MATERIAL FOR THIS TASK section start

(** ** Properties *)

(** Any sequence of calls, with the values asked for; a call that throws leaves
    the rows alone. *)
Inductive dict_steps {W} `{DictStoreLaws W} : LookupTable * W → list string → LookupTable * W → Prop :=
  | dict_steps_refl s : dict_steps s [] s
  | dict_steps_call s vs s' col value :
      dict_steps s vs s' → nul_free col = true →
      throw_keeps_rows (GetOrCreate col value s').1 s'.2 (GetOrCreate col value s').2.2 →
      dict_steps s (vs ++ [value]) (GetOrCreate col value s').2.


(** The dictionary of one stored level, for the concrete runs. *)
Definition level_lut : LookupTable := {[ "level" := {[ "INFO" := 1%Z ]} ]}.
Lemma level_lut_wf : dict_wf level_lut.
Proof. by apply dict_wf_singleton. Qed.
Lemma level_lut_info : GetValue level_lut "level" 1 = Ok "INFO".
Proof. by vm_compute. Qed.
Lemma level_lut_grows :
  ∃ lut' rows', GetOrCreate "level" "ERROR" (level_lut, ([] : ListStore.rows)) = (Ok 2%Z, (lut', rows')).
Proof. eexists _, _. vm_compute. reflexivity. Qed.
(* ===== verification/LogTable.v ===== *)
(** * LogTable: the log table as SQL statements see it

    The reader and the writer reach the log table through the statements they
    build. This file states what SQLite documents about these statements
    ([LogTableLaws]): which rows a [WHERE] clause selects, how a [SELECT]
    orders and pages them, what [COUNT], [MIN] and [MAX] give, what [INSERT]
    and [DELETE] change. A row maps the names of the columns to the values
    stored. How a column compares, matches [LIKE] and converts what is stored in
    it depends on its declaration, which is the user's, so these are
    parameters of the laws; only the cases the sources rely on are fixed. *)
From Stdlib Require Import QArith.
From stdpp Require Import sorting.
From S2P Require Import Prelude Text Float64 Types ColumnDict Config Sqlite Database Writer Reader.
#[local] Open Scope Z_scope.

Abbreviation log_row := (gmap string sql_value).
Definition cell (f : string) (r : log_row) : sql_value := default SNull (r !! f).

(** ** Conditions with the values of their placeholders *)

Inductive bound : Type :=
  | BIn (field : string) (values : list sql_value)
  | BLike (field : string) (pattern : sql_value)
  | BCompare (field op : string) (value : sql_value).

Definition bound_field (b : bound) : string :=
  match b with BIn f _ | BLike f _ | BCompare f _ _ => f end.
Definition bound_sql (b : bound) : string :=
  match b with
  | BIn field values => field +:+ " IN (" +:+ placeholders (length values) +:+ ")"
  | BLike field _ => field +:+ " LIKE ?"
  | BCompare field op _ => field +:+ " " +:+ op +:+ " ?"
  end.
Definition bound_args (b : bound) : list sql_value :=
  match b with BIn _ values => values | BLike _ v | BCompare _ _ v => [v] end.

(** A [WHERE] clause: [None] for [1=0], otherwise a conjunction. *)
Abbreviation where_t := (option (list bound)).
Definition where_text (w : where_t) : string :=
  match w with
  | None => "1=0"
  | Some [] => "1=1"
  | Some bs => join " AND " (bound_sql <$> bs)
  end.
Definition where_args (w : where_t) : list sql_value :=
  match w with None => [] | Some bs => bs ≫= bound_args end.

(** The comparison operators, on the result of comparing. *)
Definition kCompareOps : list string := ["="; "!="; ">"; ">="; "<"; "<="].
Definition compare_with (op : string) (c : comparison) : bool :=
  if String.eqb op "=" then match c with Eq => true | _ => false end
  else if String.eqb op "!=" then match c with Eq => false | _ => true end
  else if String.eqb op ">" then match c with Gt => true | _ => false end
  else if String.eqb op ">=" then match c with Lt => false | _ => true end
  else if String.eqb op "<" then match c with Lt => true | _ => false end
  else match c with Gt => false | _ => true end.

(** A text no numeric column takes for a number: whatever the declared type of
    the column, such texts are stored and compared as texts. *)
Definition never_numeric (s : string) : bool := str_contains ":" s.

Definition delete_sql (cfg : Config) (w : where_t) : string :=
  "DELETE FROM " +:+ log_table_name cfg +:+ " WHERE " +:+ where_text w.
Definition aggregate_sql (cfg : Config) (agg f : string) : string :=
  "SELECT " +:+ agg +:+ "(" +:+ f +:+ ") FROM " +:+ log_table_name cfg.
Definition estimate_sql (cfg : Config) : string :=
  "SELECT COALESCE(MAX(id) - MIN(id) + 1, 0) FROM " +:+ log_table_name cfg.

(** The statements on the statistics tables. *)
Definition stats_statements : list string :=
  [sql_insert_activity_stats; sql_insert_database_stats; sql_delete_activity_stats; sql_delete_database_stats].

(** The page of an ordered list of rows; a negative offset counts as zero. *)
Definition page {A} (limit offset : Z) (l : list A) : list A :=
  take (Z.to_nat limit) (drop (Z.to_nat offset) l).

(** ** What the declaration of the table decides *)

Class ColumnSemantics := {
  (** the names of the table's columns *)
  log_columns : list string;
  (** column, operator, stored and given value: the comparison holds *)
  sql_compare : string → string → sql_value → sql_value → bool;
  (** column, stored value, pattern *)
  sql_like : string → sql_value → sql_value → bool;
  (** the sort order of the values of a column *)
  sql_le : string → sql_value → sql_value → bool;
  (** what is stored for a value given to a column *)
  store_cell : string → sql_value → sql_value;
}.

Section semantics.
Context `{ColumnSemantics}.

Definition bound_holds (r : log_row) (b : bound) : bool :=
  match b with
  | BIn f values => existsb (sql_compare f "=" (cell f r)) values
  | BLike f p => sql_like f (cell f r) p
  | BCompare f op v => sql_compare f op (cell f r) v
  end.
Definition where_holds (w : where_t) (r : log_row) : bool :=
  match w with None => false | Some bs => forallb (bound_holds r) bs end.
(** The columns of the clause are columns of the table, the operators are SQL's,
    and [IN] has at least one value. *)
Definition bound_over (b : bound) : Prop :=
  bound_field b ∈ log_columns
  ∧ match b with BCompare _ op _ => op ∈ kCompareOps | BIn _ vs => vs ≠ [] | _ => True end.
Definition where_over (w : where_t) : Prop :=
  match w with None => True | Some bs => Forall bound_over bs end.

Definition selected (w : where_t) (rows : list log_row) : list log_row :=
  filter (λ r, where_holds w r = true) rows.
(** The rows in some order that the sort order of [field] allows, last first. *)
Definition newest_first (field : string) (rows ordered : list log_row) : Prop :=
  ordered ≡ₚ rows
  ∧ StronglySorted (λ r r', sql_le field (cell field r') (cell field r) = true) ordered.
(** The row an [INSERT] of these columns makes, with the id SQLite chooses. *)
Definition new_row (id : Z) (cols : list ColumnInfo) (args : list sql_value) : log_row :=
  <["id" := SInteger id]>
    (list_to_map (zip_with (λ ci v, (ci_name ci, store_cell (ci_name ci) v)) cols args)).
End semantics.

Definition row_id (r : log_row) : Z := match cell "id" r with SInteger z => z | _ => 0%Z end.

(** The estimate of the number of rows: the range of the ids. *)
Definition id_span (rows : list log_row) : Z :=
  match row_id <$> rows with
  | [] => 0
  | x :: l => foldr Z.max x l - foldr Z.min x l + 1
  end.

Lemma foldr_extremes (x : Z) l y :
  y ∈ x :: l → foldr Z.min x l ≤ y ≤ foldr Z.max x l.
Proof.
  revert y. induction l as [|z l IH]; intros y; simpl.
  - intros ->%list_elem_of_singleton. done.
  - intros [->|[->|Hy]%elem_of_cons]%elem_of_cons.
    + specialize (IH x ltac:(by left)). lia.
    + lia.
    + specialize (IH y ltac:(by right)). lia.
Qed.
Lemma foldr_extremes_in (x : Z) l : foldr Z.min x l ∈ x :: l ∧ foldr Z.max x l ∈ x :: l.
Proof.
  induction l as [|z l [IH1 IH2]]; simpl; [split; by left|].
  split; [destruct (Z.min_spec z (foldr Z.min x l)) as [[_ ->]|[_ ->]]
         |destruct (Z.max_spec z (foldr Z.max x l)) as [[_ ->]|[_ ->]]];
    rewrite !elem_of_cons in *; tauto.
Qed.
(** Distinct integers in a range are at most as many as the range has. *)
Lemma NoDup_range_length (l : list Z) lo hi :
  NoDup l → Forall (λ x, lo ≤ x ≤ hi) l → Z.of_nat (length l) ≤ Z.max 0 (hi - lo + 1).
Proof.
  intros Hnd Hr. assert (l ⊆+ seqZ lo (hi - lo + 1)) as Hs.
  { apply NoDup_submseteq; [done|]. intros x Hx. rewrite Forall_forall in Hr.
    apply elem_of_seqZ. specialize (Hr x Hx). lia. }
  apply submseteq_length in Hs. rewrite length_seqZ in Hs. lia.
Qed.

MATERIAL FOR THIS TASK section end

:: PROBLEM TO WORK ON ::
Which of the lines above include the string "apply"? Pick them out and copy them.

:: EXPECTED ANSWER ::
Proof. by apply dict_wf_singleton. Qed.
  { apply NoDup_submseteq; [done|]. intros x Hx. rewrite Forall_forall in Hr.
    apply elem_of_seqZ. specialize (Hr x Hx). lia. }
  apply submseteq_length in Hs. rewrite length_seqZ in Hs. lia.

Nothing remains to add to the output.